Emily Moffett is a third-year English Literature student.

Welcome, first years, to the world of an English Literature student. My name is Emily and I’ll be your guide today. Don’t worry, only a couple of years ago, I was in your shoes. I was nervous and intimidated. But now, I’m comfortable and confident when I walk onto campus. After my tour and handy tips, your long reading lists and seemingly all-knowing tutorial mates (probably the ones with posh London accents…) should seem a lot less daunting. Listen to me, and you will be fully equipped to conquer this course. 

First of all, lectures are meant to be helpful, not a hindrance. Take notes quickly and efficiently by focusing on key words, and don’t worry about writing down every detail or immediately understanding every concept. Reviewing lecture recordings, asking questions, and further reading will assist your eventual full understanding. Also, the reading lists may seem massive, but make sure to carefully schedule your time, and the reading is doable. If you struggle with one text, take a break and move onto another. Work smarter instead of harder and know exactly what texts are most important for tutorials and essays. 
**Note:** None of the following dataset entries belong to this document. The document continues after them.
(* ===== verification/Session.v ===== *)
(** Sessions, threads and turns: [src/agent/session.rs], and the part of the
    gateway's thread deletion that changes a session
    ([src/channels/web/server.rs]).

    A method that returns a reference to something it has just created is
    modelled by its effect; [expect] on a missing value, a panic in the code,
    is [None]. *)

From S2P Require Import Prelude Llm.

Inductive TurnState := TProcessing | TCompleted | TFailed | TInterrupted.
Inductive ThreadState := Idle | Processing | AwaitingApproval | ThreadCompleted | Interrupted.

#[export] Instance TurnState_eq_dec : EqDecision TurnState.
Proof. solve_decision. Defined.
#[export] Instance ThreadState_eq_dec : EqDecision ThreadState.
Proof. solve_decision. Defined.

Record TurnToolCall {Value : Type} := mkTurnToolCall {
  ttc_name : string;
  ttc_parameters : Value;
  ttc_result : option Value;
  ttc_error : option string;
}.
Arguments TurnToolCall : clear implicits.

Record Turn {Value : Type} := mkTurn {
  turn_number : nat;
  user_input : string;
  response : option string;
  turn_tool_calls : list (TurnToolCall Value);
  turn_state : TurnState;
  turn_started_at : DateTime;
  turn_completed_at : option DateTime;
  turn_error : option string;
}.
Arguments Turn : clear implicits.

Record PendingAuth := mkPendingAuth { extension_name : string }.

Record PendingApproval {Value : Type} := mkPendingApproval {
  request_id : Uuid;
  pa_tool_name : string;
  pa_parameters : Value;
  pa_description : string;
  pa_tool_call_id : string;
  context_messages : list (ChatMessage Value);
}.
Arguments PendingApproval : clear implicits.

Record Thread {Value : Type} := mkThread {
  thread_id : Uuid;
  session_id : Uuid;
  th_state : ThreadState;
  turns : list (Turn Value);
  th_created_at : DateTime;
  updated_at : DateTime;
  th_metadata : Value;
  pending_approval : option (PendingApproval Value);
  pending_auth : option PendingAuth;
  last_response_id : option string;
}.
Arguments Thread : clear implicits.

Record Session {Value : Type} := mkSession {
  sess_id : Uuid;
  sess_user_id : string;
  active_thread_id : option Uuid;
  threads : gmap Uuid (Thread Value);
  sess_created_at : DateTime;
  last_active_at : DateTime;
  sess_metadata : Value;
  auto_approved_tools : gset string;
}.
Arguments Session : clear implicits.

(** [last_mut] followed by a change of what it points to. *)
Fixpoint alter_last {A} (f : A -> A) (l : list A) : list A :=
  match l with
  | [] => []
  | [x] => [f x]
  | x :: l => x :: alter_last f l
  end.

(** ** Turns *)
Section Turns.
  Context {Value : Type}.
  Implicit Types t : Turn Value.

Definition new_turn (n : nat) (inp : string) (now : DateTime) : Turn Value :=
  mkTurn _ n inp None [] TProcessing now None None.
Definition turn_complete (resp : string) (now : DateTime) t : Turn Value :=
  mkTurn _ (turn_number t) (user_input t) (Some resp) (turn_tool_calls t) TCompleted
    (turn_started_at t) (Some now) (turn_error t).
Definition turn_fail (err : string) (now : DateTime) t : Turn Value :=
  mkTurn _ (turn_number t) (user_input t) (response t) (turn_tool_calls t) TFailed
    (turn_started_at t) (Some now) (Some err).
Definition turn_interrupt (now : DateTime) t : Turn Value :=
  mkTurn _ (turn_number t) (user_input t) (response t) (turn_tool_calls t) TInterrupted
    (turn_started_at t) (Some now) (turn_error t).
Definition set_tool_calls t (l : list (TurnToolCall Value)) : Turn Value :=
  mkTurn _ (turn_number t) (user_input t) (response t) l (turn_state t)
    (turn_started_at t) (turn_completed_at t) (turn_error t).
Definition record_tool_call t (name : string) (params : Value) : Turn Value :=
  set_tool_calls t (turn_tool_calls t ++ [mkTurnToolCall _ name params None None]).
Definition record_tool_result t (r : Value) : Turn Value :=
  set_tool_calls t (alter_last (fun c => mkTurnToolCall _ (ttc_name c) (ttc_parameters c)
    (Some r) (ttc_error c)) (turn_tool_calls t)).
Definition record_tool_error t (e : string) : Turn Value :=
  set_tool_calls t (alter_last (fun c => mkTurnToolCall _ (ttc_name c) (ttc_parameters c)
    (ttc_result c) (Some e)) (turn_tool_calls t)).
Definition set_number (n : nat) t : Turn Value :=
  mkTurn _ n (user_input t) (response t) (turn_tool_calls t) (turn_state t)
    (turn_started_at t) (turn_completed_at t) (turn_error t).
End Turns.

(** ** Threads *)
Section Threads.
  Context {Value : Type}.
  Implicit Types th : Thread Value.

Definition thread_with_id (id sid : Uuid) (now : DateTime) (null : Value) : Thread Value :=
  mkThread _ id sid Idle [] now now null None None None.
Definition new_thread (fresh sid : Uuid) (now : DateTime) (null : Value) : Thread Value :=
  mkThread _ fresh sid Idle [] now now null None None None.
Definition thread_turn_number th : nat := length (turns th) + 1.
Definition last_turn th : option (Turn Value) := last (turns th).

(** [self.state = s; self.turns = l; self.updated_at = u; self.pending_approval = p]. *)
Definition set_thread th (s : ThreadState) (l : list (Turn Value)) (u : DateTime)
    (p : option (PendingApproval Value)) : Thread Value :=
  mkThread _ (thread_id th) (session_id th) s l (th_created_at th) u (th_metadata th) p
    (pending_auth th) (last_response_id th).
Definition set_auth th (a : option PendingAuth) (u : DateTime) : Thread Value :=
  mkThread _ (thread_id th) (session_id th) (th_state th) (turns th) (th_created_at th) u
    (th_metadata th) (pending_approval th) a (last_response_id th).

Definition start_turn (inp : string) (now : DateTime) th : Thread Value :=
  set_thread th Processing (turns th ++ [new_turn (length (turns th)) inp now]) now
    (pending_approval th).
Definition complete_turn (resp : string) (now : DateTime) th : Thread Value :=
  set_thread th Idle (alter_last (turn_complete resp now) (turns th)) now (pending_approval th).
Definition fail_turn (err : string) (now : DateTime) th : Thread Value :=
  set_thread th Idle (alter_last (turn_fail err now) (turns th)) now (pending_approval th).
Definition await_approval (p : PendingApproval Value) (now : DateTime) th : Thread Value :=
  set_thread th AwaitingApproval (turns th) now (Some p).
Definition take_pending_approval th : option (PendingApproval Value) * Thread Value :=
  (pending_approval th, set_thread th (th_state th) (turns th) (updated_at th) None).
Definition clear_pending_approval (now : DateTime) th : Thread Value :=
  set_thread th Idle (turns th) now None.
Definition enter_auth_mode (ext : string) (now : DateTime) th : Thread Value :=
  set_auth th (Some (mkPendingAuth ext)) now.
Definition take_pending_auth th : option PendingAuth * Thread Value :=
  (pending_auth th, set_auth th None (updated_at th)).
Definition interrupt (now : DateTime) th : Thread Value :=
  set_thread th Interrupted (alter_last (turn_interrupt now) (turns th)) now
    (pending_approval th).
Definition resume (now : DateTime) th : Thread Value :=
  if decide (th_state th = Interrupted)
  then set_thread th Idle (turns th) now (pending_approval th) else th.

(** [Thread::messages]. *)
Definition turn_messages (t : Turn Value) : list (ChatMessage Value) :=
  msg_user (user_input t) :: match response t with Some r => [msg_assistant r] | None => [] end.
Definition messages th : list (ChatMessage Value) := turns th ≫= turn_messages.

(** [Thread::truncate_turns]: the oldest turns go, the rest are renumbered. *)
Fixpoint renumber (n : nat) (l : list (Turn Value)) : list (Turn Value) :=
  match l with [] => [] | t :: l => set_number n t :: renumber (S n) l end.
Definition truncate_turns (keep : nat) th : Thread Value :=
  if (keep <? length (turns th))%nat
  then set_thread th (th_state th)
         (renumber 0 (drop (length (turns th) - keep) (turns th))) (updated_at th)
         (pending_approval th)
  else th.

(** The loop of [Thread::restore_from_messages]. *)
Fixpoint restore_turns (n : nat) (now : DateTime) (ms : list (ChatMessage Value)) :
    list (Turn Value) :=
  match ms with
  | [] => []
  | m :: rest =>
      if decide (role m = User) then
        match rest with
        | a :: rest' =>
            if decide (role a = Assistant)
            then turn_complete (content a) now (new_turn n (content m) now)
                   :: restore_turns (S n) now rest'
            else new_turn n (content m) now :: restore_turns (S n) now rest
        | [] => [new_turn n (content m) now]
        end
      else restore_turns n now rest
  end.
Definition restore_from_messages (ms : list (ChatMessage Value)) (now : DateTime) th :
    Thread Value :=
  set_thread th Idle (restore_turns 0 now ms) now (pending_approval th).
End Threads.

(** ** Sessions *)
Section Sessions.
  Context {Value : Type}.
  Abbreviation Sess := (Session Value).
  Implicit Types s : Sess.

Definition new_session (id : Uuid) (now : DateTime) (null : Value) (user : string) : Sess :=
  mkSession _ id user None ∅ now now null ∅.
Definition is_tool_auto_approved s (tool : string) : bool :=
  bool_decide (tool ∈ auto_approved_tools s).
Definition auto_approve_tool (tool : string) s : Sess :=
  mkSession _ (sess_id s) (sess_user_id s) (active_thread_id s) (threads s) (sess_created_at s)
    (last_active_at s) (sess_metadata s) ({[tool]} ∪ auto_approved_tools s).
Definition set_threads s (act : option Uuid) (l : gmap Uuid (Thread Value)) (now : DateTime) : Sess :=
  mkSession _ (sess_id s) (sess_user_id s) act l (sess_created_at s) now (sess_metadata s)
    (auto_approved_tools s).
For tutorials, ‘fail to prepare, prepare to fail,’ is my favourite adage to contribute. Be considerate of your tutor, and do not waste their time by arriving unprepared. As long as you have read and carefully thought about the week’s text, they will be happy to have you in the classroom. Most importantly, do not be afraid to speak up; have courage! I promise no one will make fun of you for any seemingly silly theories. I was terrified in my first tutorials, afraid of saying something ‘wrong,’ until I realised that the tutors are happy to hear and interact with any idea. Everything you have to say is valid and valuable, and the worst tutorials are always the awkwardly silent ones. Collaborating and sharing interpretations is essential. 

Essays shouldn’t be scary. Just remember, procrastination is not your friend. Secondary research, however, most definitely is. Read widely in the area of your essay title and accumulate as much knowledge as possible. The key to always achieving firsts, in my experience, is to have a clear argument that is uniquely yours. Asserting your own opinion is essential. Interact with other experts’ ideas, and do not be reluctant to refute them. In fact, challenging others’ arguments with relevant evidence is the clearest way to show you have delved deep into a topic. An essay is your chance to proudly display your clever and critical analyses, and convince your reader as to why you are right. 

But don’t just take it from me. I asked fellow coursemates for a few more tips, and they had lots of helpful advice to impart. One student, Jessie, recommends reading in advance, and ‘when you fall in love with one of the texts, complete some deeper research and take notes on your impressions.’ Another, Dimitrije, advises you to ‘create your own little community of friends on the course’ in order to ‘share concerns, talk about texts, and peer review.’ This course, at its heart, is about learning to communicate and is a wonderful opportunity to build relationships with your peers. 

Now, go forth and start working on that reading list! You’re not just going to survive English Literature, you are going to flourish.